Calpains are a family of non-lysosomal cytoplasmatic cysteine proteases. Since calpain 10 (CAPN10), a member of the calpain family of proteases, has been found to represent a putative diabetes susceptibility gene, it was argued that calpains may be involved in the development of type 2 diabetes. The functional role of calpains in insulin signaling and/or insulin action is, however, not clear. We investigated the effects of the calpains 1 and 2 inhibitor PD151746 on insulin signaling and insulin action in human hepatoma G2 cells (HepG2). HepG2 cells were incubated without (−PD) or with (+PD) 5.33 μmol/l PD151746 for different times and then stimulated with 100 nmol/l insulin for 0 (t0), 5 (t5), 15 (t15), 30 (t30), 45 (t45), and 60 (t60) min. After solubilization of the cells, insulin receptor kinase activity, tyrosine phosphorylation of insulin receptor substrate-1 (IRS-1), IRS-1-associated phosphatidylinositol-3 kinase (PI3-kinase), PI3-kinase activity, Thr308 phosphorlyation of Akt, amount of protein tyrosine phosphatase-ε (PTPε), and glycogen synthase activity were determined.

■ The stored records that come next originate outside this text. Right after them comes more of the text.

Lemma layer_body_shape relation prompt_template train_samples test_relation
    hs_by_subj recall_k betas h_layer w lr :
  res (layer_body relation prompt_template train_samples test_relation
         hs_by_subj recall_k betas h_layer w) = Ok lr ->
  lr_layer lr = h_layer /\
  map br_beta (tr_betas (lr_result lr)) = betas /\
  tr_samples (lr_result lr) = train_samples.
Proof.
  unfold layer_body. intros H.
  apply res_bind_inv in H. destruct H as (u & _ & H).
  apply res_bind_inv in H. destruct H as (operator & _ & H).
  apply res_bind_inv in H. destruct H as (rs & Hrs & H).
  apply res_bind_inv in H. destruct H as (u' & _ & H).
  simpl in H. injection H as <-. simpl.
  apply evaluate_operator_betas in Hrs. auto.
Qed.

Lemma layer_loop_shape relation prompt_template train_samples test_relation
    hs_by_subj recall_k betas h_layers w lrs :
  res (layer_loop relation prompt_template train_samples test_relation
         hs_by_subj recall_k betas h_layers w) = Ok lrs ->
  map lr_layer lrs = h_layers /\
  Forall (fun lr =>
            map br_beta (tr_betas (lr_result lr)) = betas /\
            tr_samples (lr_result lr) = train_samples)
         lrs.
Proof.
  unfold layer_loop. intros H.
  apply (for_each_Forall2
           (fun h_layer lr =>
              lr_layer lr = h_layer /\
              map br_beta (tr_betas (lr_result lr)) = betas /\
              tr_samples (lr_result lr) = train_samples)) in H.
  - induction H as [|h lr hs lrs' (Hh & Hb & Hs) _ [IH1 IH2]];
      [split; constructor|].
    split; [simpl; rewrite Hh, IH1; reflexivity|].
    constructor; auto.
  - intros h_layer w0 lr. apply layer_body_shape.
Qed.

Lemma trial_body_shape relation prompt_template h_layers betas
    n_trials n_train_samples recall_k batch_size trial w o :
  res (trial_body relation prompt_template h_layers betas
         n_trials n_train_samples recall_k batch_size trial w) = Ok o ->
  if (Z.of_nat (length (samples relation)) <=? n_train_samples)%Z
  then o = None
  else exists t, o = Some t /\ grid_shaped h_layers betas t.
Proof.
  unfold trial_body. intros H.
  apply res_bind_inv in H. destruct H as (u & _ & H).
  destruct (Z.of_nat (length (samples relation)) <=? n_train_samples)%Z.
  - apply res_bind_inv in H. destruct H as (u' & _ & H).
    simpl in H. congruence.
  - apply res_bind_inv in H. destruct H as ([train_relation test_relation] & _ & H).
    apply res_bind_inv in H. destruct H as (u1 & _ & H).
    apply res_bind_inv in H. destruct H as (u2 & _ & H).
    apply res_bind_inv in H. destruct H as (hs_by_subj & _ & H).
    apply res_bind_inv in H. destruct H as (lrs & Hlrs & H).
    simpl in H. injection H as <-.
    apply layer_loop_shape in Hlrs. destruct Hlrs as [Hlayers Hbetas].
    eexists. split; [reflexivity|]. split; simpl; assumption.
Qed.

Lemma trial_loop_shape relation prompt_template h_layers betas
    n_trials n_train_samples recall_k batch_size :
  forall (l : list Z) w trs,
    res (for_each_opt (trial_body relation prompt_template h_layers betas
                         n_trials n_train_samples recall_k batch_size) l w)
    = Ok trs ->
    Forall (grid_shaped h_layers betas) trs /\
    length trs =
      if (Z.of_nat (length (samples relation)) <=? n_train_samples)%Z
      then 0%nat else length l.
Proof.
  induction l as [|trial l IH]; intros w trs H.
  - simpl in H. injection H as <-.
    split; [constructor|]. destruct (_ <=? _)%Z; reflexivity.
  - apply for_each_opt_cons_ok in H.
    destruct H as (o & trs' & Ho & Htrs' & ->).
    apply trial_body_shape in Ho. apply IH in Htrs'.
    destruct Htrs' as [Hall Hlen].
    destruct (Z.of_nat (length (samples relation)) <=? n_train_samples)%Z.
    + subst o. auto.
    + destruct Ho as (t & -> & Ht). split; [constructor; assumption|].
      simpl. rewrite Hlen. reflexivity.
Qed.

Lemma sweep_relation_shape relation h_layers betas
    n_trials n_train_samples recall_k batch_size w rr :
  res (sweep_relation relation h_layers betas
         n_trials n_train_samples recall_k batch_size w) = Ok rr ->
  relation_name rr = name relation /\
  Forall (grid_shaped h_layers betas) (trials rr) /\
  length (trials rr) =
    if (Z.of_nat (length (samples relation)) <=? n_train_samples)%Z
    then 0%nat else Z.to_nat n_trials.
Proof.
  unfold sweep_relation, trial_loop. intros H.
  apply res_bind_inv in H. destruct H as (pt & _ & H).
  apply res_bind_inv in H. destruct H as (trs & Htrs & H).
  apply res_bind_inv in H. destruct H as (u & _ & H).
  apply res_bind_inv in H. destruct H as (u' & _ & H).
  simpl in H. injection H as <-. simpl.
  apply trial_loop_shape in Htrs. destruct Htrs as [Hall Hlen].
  split; [reflexivity|]. split; [exact Hall|].
  rewrite Hlen. unfold py_range. rewrite length_map, length_seq. reflexivity.
Qed.

(** X4. When the sweep of a relation completes, its result is named
    after the relation; it holds no trial if the relation has at most
    [n_train_samples] samples and [n_trials] trials otherwise (none for a
    negative [n_trials]); and every trial has one layer result per layer
    of [h_layers], in order, each with one beta result per beta of
    [betas], in order, and with the trial's train samples. *)
Theorem swept_relation_result_shape relation h_layers betas
    n_trials n_train_samples recall_k batch_size w rr :
  res (sweep_relation relation h_layers betas
         n_trials n_train_samples recall_k batch_size w) = Ok rr ->
  relation_name rr = name relation /\
  Forall (grid_shaped h_layers betas) (trials rr) /\
  length (trials rr) =
    if (Z.of_nat (length (samples relation)) <=? n_train_samples)%Z
    then 0%nat else Z.to_nat n_trials.
Proof. apply sweep_relation_shape. Qed.

(** ** Names of the results and of the store's entries *)

Lemma sweep_faithfulness_final_always dataset h_layers betas
    n_trials n_train_samples recall_k batch_size resume w :
  final (sweep_faithfulness dataset h_layers betas n_trials n_train_samples
           recall_k batch_size resume w) =
  final (for_each
           (relation_body (length (relations dataset))
              (match h_layers with Some l => l | None => determine_layers end)
              (match betas with Some l => l | None => default_betas end)
              n_trials n_train_samples recall_k batch_size resume)
           (enumerate (relations dataset)) w).
Proof.
  unfold sweep_faithfulness. cbv zeta.
  erewrite bind_run; [|reflexivity]. cbn [final].
  rewrite final_bind.
  destruct (res (for_each _ _ w)); reflexivity.
Qed.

Incubation with PD151746 resulted in a significant reduction of insulin-stimulated glycogen synthesis compared with cells not pre-incubated with the calpain inhibitor (−PD: t0, 4.90 ± 1.20%; t5, 5.90 ± 1.02%; t15, 5.29 ± 0.95%; t30, 5.60 ± 1.10%; t45, 5.52 ± 0.90%; t60, 5.67 ± 0.97%;+PD: t0, 4.56 ± 1.10%; t5, 6.16 ± 1.05%; t15, 7.52 ± 1.09%; t30, 7.68 ± 1.10%; t45, 8.28 ± 0.89%; t60, 7.69 ± 0.98%; P < 0.05). Incubation with PD151746 significantly increased the protein amount of PTPε in the cells after 12 h (−PD: t1, 0.85 ± 0.18 RU (Relative unit); t8, 0.87 ± 0.18 RU; t12, 0.9 ± 0.13 RU; +PD: t1, 0.92 ± 0.21 RU; t8, 1.1 ± 0.15 RU; t12, 1.34 ± 0.16 RU; P < 0.05). Calpain inhibition with PD151746 had no effect on the insulin stimulation of the investigated insulin signaling parameters. These results in HepG2 cells suggest that calpains play a role in the hepatic regulation of insulin-stimulated glycogen synthesis independent of the PI3-kinase/Akt signaling pathway.